(** Every task that an answer shows belongs to the caller. *)
Lemma handle_task_answers now db tasks req user :
  caller now db (bearer_of_task req) = Some user →
  Forall (λ t, Task.userId t = User._id user ∧ (t ∈ tasks ∨ Task.updatedAt t = now))
    (tasks_in (t_answer (handle_task now db tasks req).2)).
Proof.
  unfold caller.
  destruct req as [b|b id|b body newId|b id body|b id]; simpl;
    unfold get_tasks, get_task, post_task, put_task, delete_task;
    destruct (authenticate now db b) as [db' r|db1 ui u si session] eqn:Hg;
    simpl; intros [= ->]; simpl.
  - rewrite <- list_fmap_compose. simpl.
    assert (fst ∘ populate db1 = id) as -> by done. rewrite list_fmap_id.
    rewrite newest_first_Permutation. apply Forall_forall.
    intros t [Hu Hin]%list_elem_of_filter. auto.
  - destruct (castObjectId id) as [oid|]; simpl; [|constructor].
    destruct (list_find _ tasks) as [[i task]|] eqn:Ef; simpl; [|constructor].
    apply list_find_Some in Ef as (Hi & [Hid Hu] & _).
    constructor; [|constructor]. split; [done|]. left. by eapply list_elem_of_lookup_2.
  - destruct (title_missing (b_title body)); simpl; [constructor|].
    destruct (status_of (b_status body)) as [st|]; simpl; [|constructor].
    destruct (Task.validate _ _); simpl; [|constructor].
    case_bool_decide; simpl; [constructor|].
    constructor; [|constructor]. split; [done|]. by right.
  - destruct (castObjectId id) as [oid|]; simpl; [|constructor].
    destruct (title_missing (b_title body)); simpl; [constructor|].
    destruct (status_of (b_status body)) as [st|]; simpl; [|constructor].
    destruct (Task.validate _ _); simpl; [|constructor].
    destruct (list_find _ tasks) as [[i task]|] eqn:Ef; simpl; [|constructor].
    apply list_find_Some in Ef as (Hi & [Hid Hu] & _).
    constructor; [|constructor]. split; [done|]. by right.
  - destruct (castObjectId id) as [oid|]; simpl; [|constructor].
    destruct (list_find _ tasks) as [[i task]|] eqn:Ef; simpl; [|constructor].
    apply list_find_Some in Ef as (Hi & [Hid Hu] & _).
    constructor; [|constructor]. split; [done|]. left. by eapply list_elem_of_lookup_2.
Qed.

(** X21.  The tasks of other accounts.  Whatever a task request is, it leaves
    the stored tasks of every account other than the caller's as they are,
    in their order, and its answer shows none of them; a request that the
    gate turns away changes no task and shows none.  The users and sessions
    after the request are those the gate leaves. *)
Theorem tasks_of_others_are_left_alone (now : Z) (db : Store) (tasks : list Task.t)
    (req : TaskRequest) (uid : string) :
  (∀ user, caller now db (bearer_of_task req) = Some user → User._id user ≠ uid) →
  let out := handle_task now db tasks req in
  filter (λ t, Task.userId t = uid) out.1.2 = filter (λ t, Task.userId t = uid) tasks
  ∧ Forall (λ t, Task.userId t ≠ uid) (tasks_in (t_answer out.2))
  ∧ out.1.1 = gate_store (authenticate now db (bearer_of_task req)).
Proof.
  intros Hother out.
  destruct (handle_task_writes now db tasks req) as [Hdb Hw]. fold out in Hdb, Hw.
  pose proof (handle_task_answers now db tasks req) as Ha. fold out in Ha.
  destruct (caller now db (bearer_of_task req)) as [user|] eqn:Hc.
  - split_and!; [| |done].
    + eapply task_write_others; [exact Hw|]. by apply Hother.
    + eapply Forall_impl; [by apply Ha|]. simpl. intros t [Hu _].
      rewrite Hu. by apply Hother.
  - destruct Hw as [-> Hst]. split_and!; [done| |done].
    unfold caller in Hc. unfold out.
    destruct req as [b|b id|b body newId|b id body|b id]; simpl in *;
      unfold get_tasks, get_task, post_task, put_task, delete_task;
      destruct (authenticate now db b); simplify_eq/=; constructor.
Qed.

==*==

# EXERCISE DETAILS
Repeat each of the entries exactly as written.

# EXERCISE SOLUTION
(** Every task that an answer shows belongs to the caller. *)
Lemma handle_task_answers now db tasks req user :
  caller now db (bearer_of_task req) = Some user →
  Forall (λ t, Task.userId t = User._id user ∧ (t ∈ tasks ∨ Task.updatedAt t = now))
    (tasks_in (t_answer (handle_task now db tasks req).2)).
Proof.
  unfold caller.
  destruct req as [b|b id|b body newId|b id body|b id]; simpl;
    unfold get_tasks, get_task, post_task, put_task, delete_task;
    destruct (authenticate now db b) as [db' r|db1 ui u si session] eqn:Hg;
    simpl; intros [= ->]; simpl.
  - rewrite <- list_fmap_compose. simpl.
    assert (fst ∘ populate db1 = id) as -> by done. rewrite list_fmap_id.
    rewrite newest_first_Permutation. apply Forall_forall.
    intros t [Hu Hin]%list_elem_of_filter. auto.
  - destruct (castObjectId id) as [oid|]; simpl; [|constructor].
    destruct (list_find _ tasks) as [[i task]|] eqn:Ef; simpl; [|constructor].
    apply list_find_Some in Ef as (Hi & [Hid Hu] & _).
    constructor; [|constructor]. split; [done|]. left. by eapply list_elem_of_lookup_2.
  - destruct (title_missing (b_title body)); simpl; [constructor|].
    destruct (status_of (b_status body)) as [st|]; simpl; [|constructor].
    destruct (Task.validate _ _); simpl; [|constructor].
    case_bool_decide; simpl; [constructor|].
    constructor; [|constructor]. split; [done|]. by right.
  - destruct (castObjectId id) as [oid|]; simpl; [|constructor].
    destruct (title_missing (b_title body)); simpl; [constructor|].
    destruct (status_of (b_status body)) as [st|]; simpl; [|constructor].
    destruct (Task.validate _ _); simpl; [|constructor].
    destruct (list_find _ tasks) as [[i task]|] eqn:Ef; simpl; [|constructor].
    apply list_find_Some in Ef as (Hi & [Hid Hu] & _).
    constructor; [|constructor]. split; [done|]. by right.
  - destruct (castObjectId id) as [oid|]; simpl; [|constructor].
    destruct (list_find _ tasks) as [[i task]|] eqn:Ef; simpl; [|constructor].
    apply list_find_Some in Ef as (Hi & [Hid Hu] & _).
    constructor; [|constructor]. split; [done|]. left. by eapply list_elem_of_lookup_2.
Qed.

(** X21.  The tasks of other accounts.  Whatever a task request is, it leaves
    the stored tasks of every account other than the caller's as they are,
    in their order, and its answer shows none of them; a request that the
    gate turns away changes no task and shows none.  The users and sessions
    after the request are those the gate leaves. *)
Theorem tasks_of_others_are_left_alone (now : Z) (db : Store) (tasks : list Task.t)
    (req : TaskRequest) (uid : string) :
  (∀ user, caller now db (bearer_of_task req) = Some user → User._id user ≠ uid) →
  let out := handle_task now db tasks req in
  filter (λ t, Task.userId t = uid) out.1.2 = filter (λ t, Task.userId t = uid) tasks
  ∧ Forall (λ t, Task.userId t ≠ uid) (tasks_in (t_answer out.2))
  ∧ out.1.1 = gate_store (authenticate now db (bearer_of_task req)).
Proof.
  intros Hother out.
  destruct (handle_task_writes now db tasks req) as [Hdb Hw]. fold out in Hdb, Hw.
  pose proof (handle_task_answers now db tasks req) as Ha. fold out in Ha.
  destruct (caller now db (bearer_of_task req)) as [user|] eqn:Hc.
  - split_and!; [| |done].
    + eapply task_write_others; [exact Hw|]. by apply Hother.
    + eapply Forall_impl; [by apply Ha|]. simpl. intros t [Hu _].
      rewrite Hu. by apply Hother.
  - destruct Hw as [-> Hst]. split_and!; [done| |done].
    unfold caller in Hc. unfold out.
    destruct req as [b|b id|b body newId|b id body|b id]; simpl in *;
      unfold get_tasks, get_task, post_task, put_task, delete_task;
      destruct (authenticate now db b); simplify_eq/=; constructor.
Qed.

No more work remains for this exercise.